Start of GIVEN DATA

Lemma rcv_drop_too_late_witness :
  exists st st' s' nr' g', processData (cfg true) 7 false (false, false) (unit 0 (pkt 12 PB_SOLO 1 [1; 2])) None start = Some (st, 0) /\
    rcvDropTooLateUpTo (cfg true) 12 st = Some (st', 2) /\ 12 <= s' /\
    received st' s' 12 10 (shift (Z.to_nat (s' - 10)) (<[2%nat := mkEntry (Some (unit 0 (pkt 12 PB_SOLO 1 [1; 2]))) EntryState_Avail]> (replicate 8 no_entry)))
      nr' ∅ ∅ (filter (fun x => 11 < x) ((∅ ∪ range 10 11) ∖ {[12]})) g'.
Proof.
  destruct (free_unit_ok (CUnitQueue.init 8) 0 ltac:(done) eq_refl) as [Hh Hf].
  destruct (arrival_ok (cfg true) 7 false (unit 0 (pkt 12 PB_SOLO 1 [1; 2])) 10 9 10 _ 0 ∅ ∅ ∅ None 12 eq_refl start start_received)
    as (st & ret & E & H).
  - split; [vm_compute; reflexivity|exact I].
  - split_and!; try (unfold m_iSeqNoTH; lia). intros y _. exact I.
  - exact Hh.
  - exact Hf.
  - change (place_of _ _ _ _ _) with Fills in H. destruct H as ((n & g & Hr & _) & -> & _).
    change (Z.max 9 12) with 12 in Hr. change (cells_after Fills 10 _ 12 _) with (<[2%nat := mkEntry (Some (unit 0 (pkt 12 PB_SOLO 1 [1; 2]))) EntryState_Avail]> (replicate 8 no_entry)) in Hr.
    pose proof (inv_empty_head _ _ _ _ _ (rc_buf _ _ _ _ _ _ _ _ _ _ Hr) eq_refl) as ->.
    pose proof (received_len _ _ _ _ _ _ _ _ _ _ Hr) as Hlen. change (zlen _) with 8 in Hlen.
    destruct (rcv_drop_too_late (cfg true) st 10 12 10 _ _ _ _ _ g 12 Hr) as (st' & s' & nr' & g' & E' & Hs' & _ & Hr').
    + lia.
    + lia.
    + unfold m_iSeqNoTH. lia.
    + intros x Hx. pose proof (rc_largest _ _ _ _ _ _ _ _ _ _ Hr) as Hg.
      pose proof (proj2 (rc_list _ _ _ _ _ _ _ _ _ _ Hr)) as Hl. unfold RcvLossList.near, m_iSeqNoTH. destruct g as [m|]; [|done].
      assert (11 <= m) by (apply (proj2 Hl); rewrite elem_of_difference, elem_of_union, elem_of_range, elem_of_singleton; lia). lia.
    + intros n Hn. exfalso. change (2 <= 0)%nat in Hn. lia.
    + lia.
    + exists st, st', s', nr', g'. split; [exact E|]. split; [exact E'|]. split; [lia|exact Hr'].
Defined.
(* ===== verification/RcvQueueRun.v ===== *)
(** What the worker of the receiver queue does, packet after packet, against a
    plain specification: a list of the connected sockets in the order of their
    last activity, the sockets that wait, the connecting ones and the packets
    kept for them. *)
From stdpp Require Import gmap sorting functions.
From S2P Require Import Prelude Packet RcvQueue RcvQueueInv.
Import CRcvQueue.

Module RcvQueueSpec.
Section Spec.
Context {A : Type} `{EqDecision A}.
Context (cf : Z -> conf (A := A)) (clk : nat -> Z).
Local Notation CRL := (CRendezvousQueue.CRL (A := A)).

(** [active] pairs a socket with the time of its last activity, oldest first;
    [stored id] are the packets kept for the socket number [id]. *)
Record spec := mkSpec { active : list (Z * Z); waiting : list Z; listener : option Z; connectors : list CRL; stored : Z -> list CPacket.t }.

Definition empty : spec := mkSpec [] [] None [] (fun _ => []).

(** The sockets [us] with the readings of the clock from number [k] on. *)
Fixpoint stamped (k : nat) (us : list Z) : list (Z * Z) :=
  match us with [] => [] | u :: us => (u, clk k) :: stamped (S k) us end.

Definition take (s : spec) (k : nat) : spec * nat :=
  (mkSpec (active s ++ stamped k (waiting s)) [] (listener s) (connectors s) (stored s), (k + length (waiting s))%nat).

(** The connecting socket a packet from [addr] is for. *)
Definition is_for (addr : A) (id : Z) (r : CRL) : bool :=
  bool_decide (CRendezvousQueue.m_PeerAddr r = addr) &&
  (if id =? 0 then bRendezvous (cf (CRendezvousQueue.m_pUDT r)) else CRendezvousQueue.m_iID r =? id).

Definition connecting (addr : A) (id : Z) (s : spec) : dispatch :=
  match list_find (fun r => is_for addr id r = true) (connectors s) with
  | None => Unknown
  | Some (_, r) => if bSynRecving (cf (CRendezvousQueue.m_pUDT r)) then StoreFor (CRendezvousQueue.m_iID r)
                   else AsyncConnect (CRendezvousQueue.m_pUDT r) (CRendezvousQueue.m_iID r)
  end.

Definition find_active (id : Z) (s : spec) : option Z :=
  snd <$> list_find (fun u => m_SocketID (cf u) = id) (active s).*1.
Lemma lower_view u m i (l : list Notice) n : NoDup (parent <$> l) -> (forall n, n ∈ l -> node n = i <-> parent n = u) -> n ∈ l -> parent n = u ->
  lower u m (view_notice <$> l) =
    (if Z.land (events n) m =? 0 then filter (fun e => e.1 <> u) (view_notice <$> l)
     else view_notice <$> ((fun n' => if decide (node n' = i) then set_events (Z.land (events n) m) n' else n') <$> l)).
Proof.
  induction l as [|n0 l IH]; [intros _ _ []%not_elem_of_nil|]. cbn [fmap list_fmap lower view_notice]. intros [Hn0 Hd]%list.NoDup_cons Hi Hn Hp.
  rewrite filter_cons. cbn [view_notice fst]. destruct (Z.eqb_spec (parent n0) u) as [E|E].
  - assert (n0 = n) as ->. { apply elem_of_cons in Hn as [->|Hn]; [done|]. exfalso. apply Hn0, list_elem_of_fmap. exists n. split; [congruence|done]. }
    assert (Hl : forall n', n' ∈ l -> parent n' <> u) by (intros n' Hn' E'; apply Hn0, list_elem_of_fmap; exists n'; split; [congruence|done]).
    rewrite decide_False by tauto. destruct (_ =? 0).
    + symmetry. apply filter_fresh. rewrite view_keys. intros (n' & E' & Hn')%list_elem_of_fmap. by apply (Hl n').
    + rewrite decide_True by (apply Hi; [by left|done]). cbn. f_equal. rewrite <- list_fmap_compose. apply list_fmap_ext. intros j n' Hn'%list_elem_of_lookup_2. cbn.
      rewrite decide_False; [done|]. intros E'. apply (Hl n' Hn'). apply Hi; [by right|done].
  - rewrite decide_True by done. rewrite decide_False by (intros E'; apply E, Hi; [by left|done]).
    rewrite IH; [|done|intros n' Hn'; apply Hi; by right|by apply elem_of_cons in Hn as [->|]|done]. by destruct (_ =? 0).
Qed.

Lemma removeExcess_ok d u w m : wf d -> m_USockWatchState d !! u = Some w ->
  wf (removeExcessEvents u w m d) /\ view (removeExcessEvents u w m d) = mkSpec (subs (view d)) (lower u m (ready (view d))).
Proof.
  intros H Hw. unfold removeExcessEvents. destruct (notit w) as [i|] eqn:Ei.
  - destruct (wf_notit d H u w i Hw Ei) as (n & Hn & <- & Hp). rewrite (notice_at_ok d n H Hn).
    pose proof (lower_view u m (node n) _ n (parents_nodup d H) (fun n' => node_parent d u w (node n) n' H Hw Ei) Hn Hp) as E.
    change (view_notice <$> _) with (ready (view d)) in E at 1. rewrite E. destruct (Z.land (events n) m =? 0) eqn:Em; cbn [negb].
    + by eapply removeExisting_ok.
    + split; [by apply wf_upd|done].
  - split; [done|]. destruct (view d) as [s l] eqn:Ev. cbn. f_equal. symmetry. apply lower_fresh. change l with (ready (mkSpec s l)). rewrite <- Ev. cbn. rewrite view_keys.
    intros (n & E & Hn)%list_elem_of_fmap. by apply (no_notice d u w n H Hw Ei Hn).
Qed.

Lemma removeSubscription_ok d u : wf d -> wf (removeSubscription u d) /\ view (removeSubscription u d) = unsubscribe u (view d).
Proof.
  intros H. unfold removeSubscription, watch_find, unsubscribe. destruct (m_USockWatchState d !! u) as [w|] eqn:Hw.
  - assert (Hgone : forall d', wf d' -> m_USockWatchState d' = <[u := set_notit None w]> (m_USockWatchState d) -> (forall n, n ∈ m_USockEventNotice d' -> parent n <> u) ->
      wf (set_watches (delete u (m_USockWatchState d)) d')).
    { intros d' [G1 G2 G3 G4] Ed Hno. split; try done; cbn.
      - intros n Hn. destruct (G3 n Hn) as [? (w0 & Hw0 & E0)]. split; [done|]. exists w0. rewrite lookup_delete_ne by (intros E; by apply (Hno n)).
        rewrite Ed, lookup_insert_ne in Hw0 by (intros E; by apply (Hno n)). done.
      - intros v w0 j Hv Hj. apply lookup_delete_Some in Hv as [Hne Hv]. apply (G4 v w0 j); [by rewrite Ed, lookup_insert_ne|done]. }
    destruct (notit w) as [i|] eqn:Ei.
    + split.
      * apply (Hgone (put_wait u (set_notit None w) (erase i d))); [by eapply unbind_ok|done|]. intros n [Hne Hn]%list_elem_of_filter E. apply Hne. by eapply node_parent.
      * unfold view. cbn. rewrite fmap_delete. f_equal. apply erase_view. intros n Hn. by eapply node_parent.
    + split.
      * apply (Hgone (put_wait u (set_notit None w) d)); [by eapply wf_put|done|]. intros n Hn. by eapply no_notice.
      * unfold view. cbn. rewrite fmap_delete. f_equal. symmetry. apply filter_fresh. rewrite view_keys. intros (n & E & Hn)%list_elem_of_fmap. by apply (no_notice d u w n H Hw Ei Hn).
  - split; [done|]. unfold view. cbn. f_equal; [symmetry; apply delete_id; by rewrite lookup_fmap, Hw|]. symmetry. apply filter_fresh. rewrite view_keys.
    intros (n & E & Hn)%list_elem_of_fmap. destruct (wf_parent d H n Hn) as [_ (w0 & Hw0 & _)]. congruence.
Qed.

Lemma checkEdge_ok d n : wf d -> n ∈ m_USockEventNotice d ->
  wf (checkEdge (node n) d).1 /\ view (checkEdge (node n) d).1 = mkSpec (subs (view d)) (lower (parent n) (Z.lnot (once (view d) (parent n))) (ready (view d))).
Proof.
  intros H Hn. unfold checkEdge, watch_find. rewrite (notice_at_ok d n H Hn). destruct (wf_parent d H n Hn) as [_ (w & Hw & Ew)]. rewrite Hw.
  assert (Eo : once (view d) (parent n) = edgeOnly w) by (unfold once; cbn; rewrite lookup_fmap, Hw; done). rewrite Eo.
  pose proof (lower_view (parent n) (Z.lnot (edgeOnly w)) (node n) _ n (parents_nodup d H) (fun n' => node_parent d _ w (node n) n' H Hw Ew) Hn eq_refl) as E.
  change (view_notice <$> _) with (ready (view d)) in E at 1. rewrite E. assert (H' : wf (upd_notice (node n) (set_events (clr (events n) (edgeOnly w))) d)) by (by apply wf_upd).
  destruct (_ =? 0) eqn:Ez; cbn [fst]; [|done].
  destruct (removeExisting_ok _ (parent n) w (node n) H' Hw Ew) as [G1 G2]. split; [done|]. rewrite G2. f_equal. cbn.
  rewrite <- !(erase_view (parent n) (node n)).
  - f_equal. clear. induction (m_USockEventNotice d) as [|n0 l IH]; [done|]. cbn [fmap list_fmap]. rewrite !filter_cons. destruct (decide (node n0 = node n)) as [E|E].
    + rewrite !decide_False by (cbn; tauto). done.
    + rewrite !decide_True by done. cbn [fmap list_fmap]. by f_equal.
  - intros n' Hn'. by apply (node_parent d (parent n) w (node n) n' H Hw Ew).
  - intros n' (n0 & -> & Hn0)%list_elem_of_fmap. case_decide; cbn; by apply (node_parent d (parent n) w (node n) n0 H Hw Ew).
Qed.

(** ** The loops over the notices *)

Lemma checkEdge_others d n n' : wf d -> n ∈ m_USockEventNotice d -> n' ∈ m_USockEventNotice d -> node n' <> node n -> n' ∈ m_USockEventNotice (checkEdge (node n) d).1.
Proof.
  intros H Hn Hn' Hne. unfold checkEdge, watch_find. rewrite (notice_at_ok d n H Hn). destruct (wf_parent d H n Hn) as [_ (w & Hw & Ew)]. rewrite Hw.
  assert (Hin : forall f, n' ∈ m_USockEventNotice (upd_notice (node n) f d)) by (intros f; apply list_elem_of_fmap; exists n'; by rewrite decide_False).
  destruct (_ =? 0); cbn [fst]; [|done]. unfold removeExistingNotices, watch_find. cbn [upd_notice set_notices m_USockWatchState]. rewrite Hw, Ew.
  cbn [put_wait set_watches m_USockEventNotice erase set_notices]. apply list_elem_of_filter. split; [done|]. apply Hin.
Qed.

Lemma scan_ok ns : forall d, wf d -> (forall n, n ∈ ns -> n ∈ m_USockEventNotice d) -> NoDup (node <$> ns) ->
  wf (scan (node <$> ns) d).1 /\ (scan (node <$> ns) d).2 = view_notice <$> ns /\
  view (scan (node <$> ns) d).1 = mkSpec (subs (view d)) (fold_left (fun l n => lower (parent n) (Z.lnot (once (view d) (parent n))) l) ns (ready (view d))).
Proof.
  induction ns as [|n ns IH]; intros d H Hin Hd; [done|]. cbn [fmap list_fmap] in *. apply list.NoDup_cons in Hd as [Hn Hd].
  assert (Hnd : n ∈ m_USockEventNotice d) by (apply Hin; by left). destruct (checkEdge_ok d n H Hnd) as [H1 H2].
  cbn [scan]. unfold report. rewrite (notice_at_ok d n H Hnd). destruct (IH (checkEdge (node n) d).1 H1) as (G1 & G2 & G3); [|done|].
  { intros n' Hn'. apply checkEdge_others; try done; [apply Hin; by right|]. intros E. apply Hn. rewrite <- E. apply list_elem_of_fmap. eauto. }
  destruct (scan (node <$> ns) (checkEdge (node n) d).1) as [d2 rs]. cbn [fst snd] in *. split; [done|]. split.
  - rewrite G2. destruct (wf_parent d H n Hnd) as [E _]. unfold view_notice at 2. by rewrite E.
  - rewrite G3, H2. cbn [subs ready fold_left]. reflexivity.
Qed.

End of GIVEN DATA

EXERCISE DETAILS
In the records above, the line with "try done; cbn." marks the start and the line with "destruct (_ =? 0) eqn:Ez;" marks the end; copy that stretch exactly, both lines included, and nothing else.

SOLUTION BELOW
    { intros d' [G1 G2 G3 G4] Ed Hno. split; try done; cbn.
      - intros n Hn. destruct (G3 n Hn) as [? (w0 & Hw0 & E0)]. split; [done|]. exists w0. rewrite lookup_delete_ne by (intros E; by apply (Hno n)).
        rewrite Ed, lookup_insert_ne in Hw0 by (intros E; by apply (Hno n)). done.
      - intros v w0 j Hv Hj. apply lookup_delete_Some in Hv as [Hne Hv]. apply (G4 v w0 j); [by rewrite Ed, lookup_insert_ne|done]. }
    destruct (notit w) as [i|] eqn:Ei.
    + split.
      * apply (Hgone (put_wait u (set_notit None w) (erase i d))); [by eapply unbind_ok|done|]. intros n [Hne Hn]%list_elem_of_filter E. apply Hne. by eapply node_parent.
      * unfold view. cbn. rewrite fmap_delete. f_equal. apply erase_view. intros n Hn. by eapply node_parent.
    + split.
      * apply (Hgone (put_wait u (set_notit None w) d)); [by eapply wf_put|done|]. intros n Hn. by eapply no_notice.
      * unfold view. cbn. rewrite fmap_delete. f_equal. symmetry. apply filter_fresh. rewrite view_keys. intros (n & E & Hn)%list_elem_of_fmap. by apply (no_notice d u w n H Hw Ei Hn).
  - split; [done|]. unfold view. cbn. f_equal; [symmetry; apply delete_id; by rewrite lookup_fmap, Hw|]. symmetry. apply filter_fresh. rewrite view_keys.
    intros (n & E & Hn)%list_elem_of_fmap. destruct (wf_parent d H n Hn) as [_ (w0 & Hw0 & _)]. congruence.
Qed.

Lemma checkEdge_ok d n : wf d -> n ∈ m_USockEventNotice d ->
  wf (checkEdge (node n) d).1 /\ view (checkEdge (node n) d).1 = mkSpec (subs (view d)) (lower (parent n) (Z.lnot (once (view d) (parent n))) (ready (view d))).
Proof.
  intros H Hn. unfold checkEdge, watch_find. rewrite (notice_at_ok d n H Hn). destruct (wf_parent d H n Hn) as [_ (w & Hw & Ew)]. rewrite Hw.
  assert (Eo : once (view d) (parent n) = edgeOnly w) by (unfold once; cbn; rewrite lookup_fmap, Hw; done). rewrite Eo.
  pose proof (lower_view (parent n) (Z.lnot (edgeOnly w)) (node n) _ n (parents_nodup d H) (fun n' => node_parent d _ w (node n) n' H Hw Ew) Hn eq_refl) as E.
  change (view_notice <$> _) with (ready (view d)) in E at 1. rewrite E. assert (H' : wf (upd_notice (node n) (set_events (clr (events n) (edgeOnly w))) d)) by (by apply wf_upd).
  destruct (_ =? 0) eqn:Ez; cbn [fst]; [|done].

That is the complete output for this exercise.